Although physicians do not actually know how the 1918 influenza pandemic, which caused at least 50 million deaths, ended after 16 months, many scientists think that the population may have received more immunity from the virus after it became more transmissible, which is what could be happening now with Omicron, Dr. Ghandi, who is also a professor of medicine at the University of California, San Francisco, pointed out.

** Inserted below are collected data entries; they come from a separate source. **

(** * shegymz: payment webhook, subscription endpoint and notification emails

    A shallow embedding of
      - src/lib/paystack.ts            (gateway client, webhook signature check)
      - src/lib/email.ts               (notification emails)
      - src/app/api/webhook/paystack/route.ts   (POST /api/webhook/paystack)
      - src/app/api/subscribe/route.ts          (POST /api/subscribe)
    The routes are JavaScript: values are dynamically typed, property access
    on [null]/[undefined] throws, and [try]/[catch] decides most of the
    control flow.  The embedding keeps all of that: JSON-shaped values, an
    exception-and-trace monad, and the outside world (gateway, mail provider,
    crypto, clock, environment variables) as a record of oracles. *)

From Stdlib Require Import ZArith String Ascii List Bool Lia.
From stdpp Require Import base option list strings gmap.

Set Warnings "-register-all".
Local Open Scope string_scope.
Local Open Scope list_scope.
Local Open Scope Z_scope.

(** ** The fragment of JavaScript the routes rely on *)
Module JS.

(** Values that [JSON.parse] produces, plus [undefined].  Numbers are the
    integers a double holds exactly (gateway amounts and ids are integral
    minor units, far below 2^53); an object is a finite map from property
    names to values. *)
Inductive value : Type :=
| VUndefined
| VNull
| VBool (b : bool)
| VNum (n : Z)
| VStr (s : string)
| VArr (items : list value)
| VObj (props : gmap string value).

(** What a [throw] carries.  [AxiosError r] is the rejection of an HTTP
    call, [r] being its [error.response] ([VUndefined] when the peer was
    never reached). *)
Inductive exn : Type :=
| TypeError
| SyntaxError
| AxiosError (response : value)
| PlunkError.
(** * bqredis-crud: the cache-aside user repository

    A shallow embedding of the Go packages [internal/repository],
    [internal/usecase] and [internal/delivery/http].  The warehouse table and the Redis keyspace are
    explicit state; every call to one of the two client libraries consumes
    one entry of an outcome script, so that a statement quantified over all
    worlds covers every failure behaviour of the two backends.  Goroutines
    started with [go func() { ... }()] are kept as pending tasks that the
    scheduler may run later. *)

From Stdlib Require Import ZArith List String Lia Bool.
From stdpp Require Import base option list gmap strings pretty.

Local Open Scope string_scope.
Local Open Scope Z_scope.

(** ** Go values *)

(** Go's [int] on the 64-bit targets the service is built for: arithmetic
    wraps around in two's complement. *)
Definition wrap64 (z : Z) : Z := (z + 2 ^ 63) mod 2 ^ 64 - 2 ^ 63.

(** Go [error] values.  [Wrap msg e] is [fmt.Errorf(msg + ": %w", e)],
    [Msg s] is an error without a wrapped cause, [External s] is an error
    value produced inside a client library. *)
Inductive error : Type :=
| ErrNotFound
| ErrUserNotFound
| ErrValidation
| redis_Nil
| DeadlineExceeded
| External (msg : string)
| Msg (msg : string)
| Wrap (msg : string) (cause : error).

Global Instance error_eq_dec : EqDecision error.
Proof. solve_decision. Defined.
(** The loop of [get_available_robots] on keys that hold a colon. *)
Lemma connected_robots_entries (entries : list (string * string)) :
  (forall key alias, (key, alias) ∈ entries -> is_Some (split_once ":" key)) ->
  exists robots : list json,
    connected_robots entries = Ok robots
    /\ length robots = length entries
    /\ forall key alias ip rest,
         (key, alias) ∈ entries -> split_once ":" key = Some (ip, rest) ->
         robot_entry ip alias key ∈ robots.
Proof.
  induction entries as [|[key alias] entries IH]; intros Hkeys.
  - exists []. split; [done|]. split; [done|].
    intros key alias ip rest Hin. by apply elem_of_nil in Hin.
  - destruct IH as (robots & Hrobots & Hlen & Hin).
    { intros k a Hka. apply (Hkeys k a). apply elem_of_cons. by right. }
    destruct (Hkeys key alias) as [[ip rest] Hsplit]; [apply elem_of_cons; by left|].
    exists (robot_entry ip alias key :: robots). cbn [connected_robots].
    rewrite Hsplit, Hrobots. split; [done|]. split; [cbn [length]; by rewrite Hlen|].
    intros k a ip' rest' Hka Hsplit'. apply elem_of_cons in Hka as [[= -> ->]|Hka].
    + rewrite Hsplit in Hsplit'. injection Hsplit' as <- <-.
      apply elem_of_cons. by left.
    + apply elem_of_cons. right. by eapply Hin.
Qed.

Lemma register_lookup (ip : string) (port : nat) (m : robot_alias_manager) :
  dict_get (unique_key ip port)
    (ip_port_to_alias (fst (register ip port m)))
  = Some (snd (register ip port m)).
Proof.
  unfold register.
  destruct (dict_get (unique_key ip port) (ip_port_to_alias m)) as [a|] eqn:Hkey;
    cbn [fst snd ip_port_to_alias]; [done|].
  rewrite dict_get_set. by rewrite decide_True.
Qed.

(** X26: after any sequence of robot sessions, a robot that connects from an
    IPv4 address (one without a colon) is listed by
    [get_available_robots] with that address, its alias and its key, and
    the list has one entry per registered session. *)
Theorem get_available_robots_lists_robot (events : list event)
    (ip : string) (port : nat) (now : float) :
  is_substring ":" ip = false ->
  let m := fst (register ip port (run events)) in
  let alias := snd (register ip port (run events)) in
  exists robots : list json,
    get_available_robots str_exn m now
    = [ WsSend [ ("type", JStr "connected_robots_list");
                 ("robots", JArr robots); ("timestamp", JFloat now) ] ]
    /\ length robots = length (ip_port_to_alias m)
    /\ robot_entry ip alias (unique_key ip port) ∈ robots.
Proof.
  intros Hip m alias.
  assert (Hwf : well_formed m).
  { apply register_well_formed, run_well_formed. }
  destruct Hwf as (_ & _ & _ & _ & _ & Hnum).
  destruct (connected_robots_entries (ip_port_to_alias m))
    as (robots & Hrobots & Hlen & Hin).
  { intros key a Hka.
    destruct (dict_get_key_Some key (ip_port_to_alias m)) as [a' Hget].
    { apply list_elem_of_fmap. by exists (key, a). }
    apply Hnum in Hget as [_ (ip' & port' & ->)]. apply split_once_sep. }
  exists robots. unfold get_available_robots. rewrite Hrobots.
  split; [reflexivity|]. split; [exact Hlen|].
  apply (Hin (unique_key ip port) alias ip (pretty port)).
  - apply dict_get_elem_of. apply register_lookup.
  - apply split_once_no_sep. rewrite (is_substring_char ":") in Hip.
    apply bool_decide_eq_false in Hip.
    destruct (split_once ":" ip); [|done]. exfalso. apply Hip. by eexists.
Qed.
End RobotListFacts.

(** A third robot joins the fleet of two. *)
Lemma get_available_robots_lists_robot_witness :
  let events :=
    [ Registry.Connect "10.0.0.5" 4000; Registry.Connect "10.0.0.6" 4001 ] in
  let m := fst (Registry.register "10.0.0.7" 4002 (Registry.run events)) in
  let alias := snd (Registry.register "10.0.0.7" 4002 (Registry.run events)) in
  exists robots : list json,
    DirectBridge.get_available_robots Fleet.no_text m 0%float
    = [ WsSend [ ("type", JStr "connected_robots_list");
                 ("robots", JArr robots); ("timestamp", JFloat 0%float) ] ]
    /\ length robots = length (Registry.ip_port_to_alias m)
    /\ DirectBridge.robot_entry "10.0.0.7" alias
         (Registry.unique_key "10.0.0.7" 4002) ∈ robots.
Proof.
  apply (get_available_robots_lists_robot Fleet.no_text
           [ Registry.Connect "10.0.0.5" 4000; Registry.Connect "10.0.0.6" 4001 ]
           "10.0.0.7" 4002 0%float).
  reflexivity.
Defined.
(** ** More on the rendering of InvalidOutputError *)

Lemma lines_sep (a b : string) :
  PyStr.lines (a +:+ String PyStr.LF b) = PyStr.lines a ++ PyStr.lines b.
Proof. unfold PyStr.lines, PyStr.split. apply split_acc_sep. Qed.

Lemma split_acc_length sep s : forall cur,
  length (PyStr.split_acc sep cur s) = S (count_char sep s).
Proof.
  induction s as [|d s IH]; intros cur; cbn [PyStr.split_acc count_char]; [done |].
  destruct (Ascii.eqb d sep); simpl; by rewrite IH.
Qed.

Lemma count_char_app c (a b : string) :
  count_char c (a +:+ b) = (count_char c a + count_char c b)%nat.
Proof.
  induction a as [|d a IH]; [done |].
  rewrite str_app_cons. cbn [count_char]. rewrite IH. lia.
Qed.

(** Whatever the five fields hold, the rendering ends with the three lines
    of the expected schema, the message history and the tool calls, after
    the lines of the message and those of the labelled raw output; it has
    five lines and one more for each line break in the message and in the
    raw output. *)
Theorem rendering_lines_in_general (e : InvalidOutputError) :
  PyStr.lines (InvalidOutputError_str e) =
    PyStr.lines (message e)
    ++ PyStr.lines ("Invalid output: " +:+ output e)
    ++ [ "Expected schema: " +:+ py_repr (PDict (expected_schema e));
         "Messages sent to LLM: " +:+ py_repr (pyval_of_dicts (messages e));
         "Tool calls generated by LLM: " +:+ py_repr (pyval_of_tools (tools e)) ]
  /\
  length (PyStr.lines (InvalidOutputError_str e)) =
    (5 + count_char PyStr.LF (message e) + count_char PyStr.LF (output e))%nat.
Proof.
  assert (Hlines : PyStr.lines (InvalidOutputError_str e) =
    PyStr.lines (message e)
    ++ PyStr.lines ("Invalid output: " +:+ output e)
    ++ [ "Expected schema: " +:+ py_repr (PDict (expected_schema e));
         "Messages sent to LLM: " +:+ py_repr (pyval_of_dicts (messages e));
         "Tool calls generated by LLM: " +:+ py_repr (pyval_of_tools (tools e)) ]).
  { rewrite (proj1 (rendering_lines e)). unfold PyStr.chr.
    change (String PyStr.LF "" +:+ ?x) with (String PyStr.LF x).
    rewrite lines_sep. f_equal.
    rewrite <- str_app_assoc.
    change (String PyStr.LF "" +:+ ?x) with (String PyStr.LF x).
    rewrite lines_sep. f_equal.
    rewrite <- str_app_assoc.
    change (String PyStr.LF "" +:+ ?x) with (String PyStr.LF x).
    rewrite lines_first by (apply no_LF_app; [done | apply no_LF_py_repr]).
    rewrite <- str_app_assoc.
    change (String PyStr.LF "" +:+ ?x) with (String PyStr.LF x).
    rewrite lines_first by (apply no_LF_app; [done | apply no_LF_py_repr]).
    rewrite lines_last by (apply no_LF_app; [done | apply no_LF_py_repr]).
    done. }
  split; [exact Hlines |].
  rewrite Hlines, !length_app. unfold PyStr.lines, PyStr.split.
  rewrite !split_acc_length, count_char_app. simpl. lia.
Qed.

(** ** The text whose tokens are counted *)

Lemma printable_ascii_app (a b : string) :
  printable_ascii (a +:+ b) = printable_ascii a && printable_ascii b.
Proof.
  induction a as [|c a IH]; [done |].
  rewrite str_app_cons. cbn [printable_ascii]. rewrite IH.
  by rewrite andb_assoc.
Qed.

Lemma printable_ascii_json_char c : printable_ascii (PyStr.json_char c) = true.
Proof. destruct c as [[] [] [] [] [] [] [] []]; vm_compute; reflexivity. Qed.

Lemma printable_ascii_json_str s : printable_ascii (PyStr.json_str s) = true.
Proof.
  unfold PyStr.json_str.
  change (String PyStr.DQUOTE (PyStr.json_body s +:+ PyStr.chr PyStr.DQUOTE))
    with (PyStr.chr PyStr.DQUOTE +:+ (PyStr.json_body s +:+ PyStr.chr PyStr.DQUOTE)).
  rewrite !printable_ascii_app.
  assert (H : printable_ascii (PyStr.json_body s) = true).
  { induction s as [|c s IH]; [done |]. cbn [PyStr.json_body].
    by rewrite printable_ascii_app, printable_ascii_json_char, IH. }
  by rewrite H.
Qed.

Lemma printable_ascii_join sep l :
  printable_ascii sep = true ->
  Forall (fun s => printable_ascii s = true) l ->
  printable_ascii (PyStr.join sep l) = true.
Proof.
  intros Hsep. induction 1 as [|s l Hs Hl IH]; [done |].
  cbn [PyStr.join]. destruct l as [|s' l']; [done |].
  by rewrite !printable_ascii_app, Hs, Hsep, IH.
Qed.

(** The text handed to [count_tokens] for a message is made of graphic
    ASCII characters and spaces only, whatever characters the message
    holds: line breaks, control characters and everything above tilde are
    counted in their escaped form. *)
Theorem counted_text_is_printable_ascii (d : dict) :
  printable_ascii (json_dumps d) = true /\
  PyStr.contains_char PyStr.LF (json_dumps d) = false.
Proof.
  assert (H : printable_ascii (json_dumps d) = true).
  { unfold json_dumps. rewrite !printable_ascii_app.
    rewrite printable_ascii_join; [done | done |].
    apply Forall_fmap, Forall_forall. intros [k v] _. cbn [fst snd compose].
    unfold compose. cbn [fst snd].
    by rewrite !printable_ascii_app, !printable_ascii_json_str. }
  split; [done |].
  revert H. generalize (json_dumps d). intros s.
  induction s as [|c s IH]; [done |]. cbn [printable_ascii PyStr.contains_char].
  intros H. apply andb_prop in H as [Hc Hs].
  destruct (Ascii.eqb PyStr.LF c) eqn:E; [| by apply IH].
  apply Ascii.eqb_eq in E. subst c. done.
Qed.

(** ** Runs that exercise the further properties *)

Lemma failed_call_witness :
  dicts (demo_truncate 1%positive "tiny" false missing_content_state).2
  = dicts missing_content_state.
Proof.
  apply (failed_call_changes_nothing
           demo_model_cost demo_count_tokens demo_encoding_for_model char_encoding
           missing_content_state 1%positive "tiny" false
           (demo_truncate 1%positive "tiny" false missing_content_state).1
           (demo_truncate 1%positive "tiny" false missing_content_state).2).
  - apply surjective_pairing.
  - vm_compute. reflexivity.
Defined.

"This may signal the end of COVID-19," Richard Friedland, the CEO of Netcare Ltd., corroborated to TJVNews, "which may be attenuating itself to such an extent that it is highly contagious, but doesn't cause severe disease.
"That's what happened with the Spanish flu."
Dr. Ghandi contrasted the mild degree of illness among people
infected with Omicron, with the frightening severity of illness that ravaged
India when Delta first emerged there in March, when only 4% of Indians were
vaccinated.
A higher vaccination rate among adults protects children, pointed out Dr. Ghandi, who added that a current 70% vaccination rate in New York means that the state is more protected than when only 52% of the population was vaccinated when Delta first emerged.
Now that 60.4% of Americans and 42.7% of people worldwide are vaccinated, many doctors are cautiously saying that Omicron “is not that bad,” said Dr. Ghandi who explained two reasons why Omicron could be a less dangerous virus than Delta.
“One is that the virus could have evolved to become less virulent, which we’ll need experiments to show,” said Dr. Ghandi, who emphasized that not much is still known about Omicron: two weeks after its arrival. “Or the second reason is that there’s just more immunity now, in December 2021, so it manifests more mildly.
“I don’t think we have the answer yet.”
If Omicron turns out to be a less severe strain of COVID, but more transmissible, as many physicians have claimed, Dr. Ghandi said that would be good because “It would mean that more and more people would get immunity or more immunity.
“Even if they’d already been vaccinated, they’d get more immunity,” as T cells, B cells, and antibodies would be stimulated by Omicron. “But in the best-case scenario, it would hasten the time when we’re all immune and the pandemic essentially comes to an end.
“[COVID] being less virulent in these constant descriptions is in no way a bad thing. It is a good thing. That is all I am saying.
"I really don’t whether this is the end of the pandemic, but it is possible.”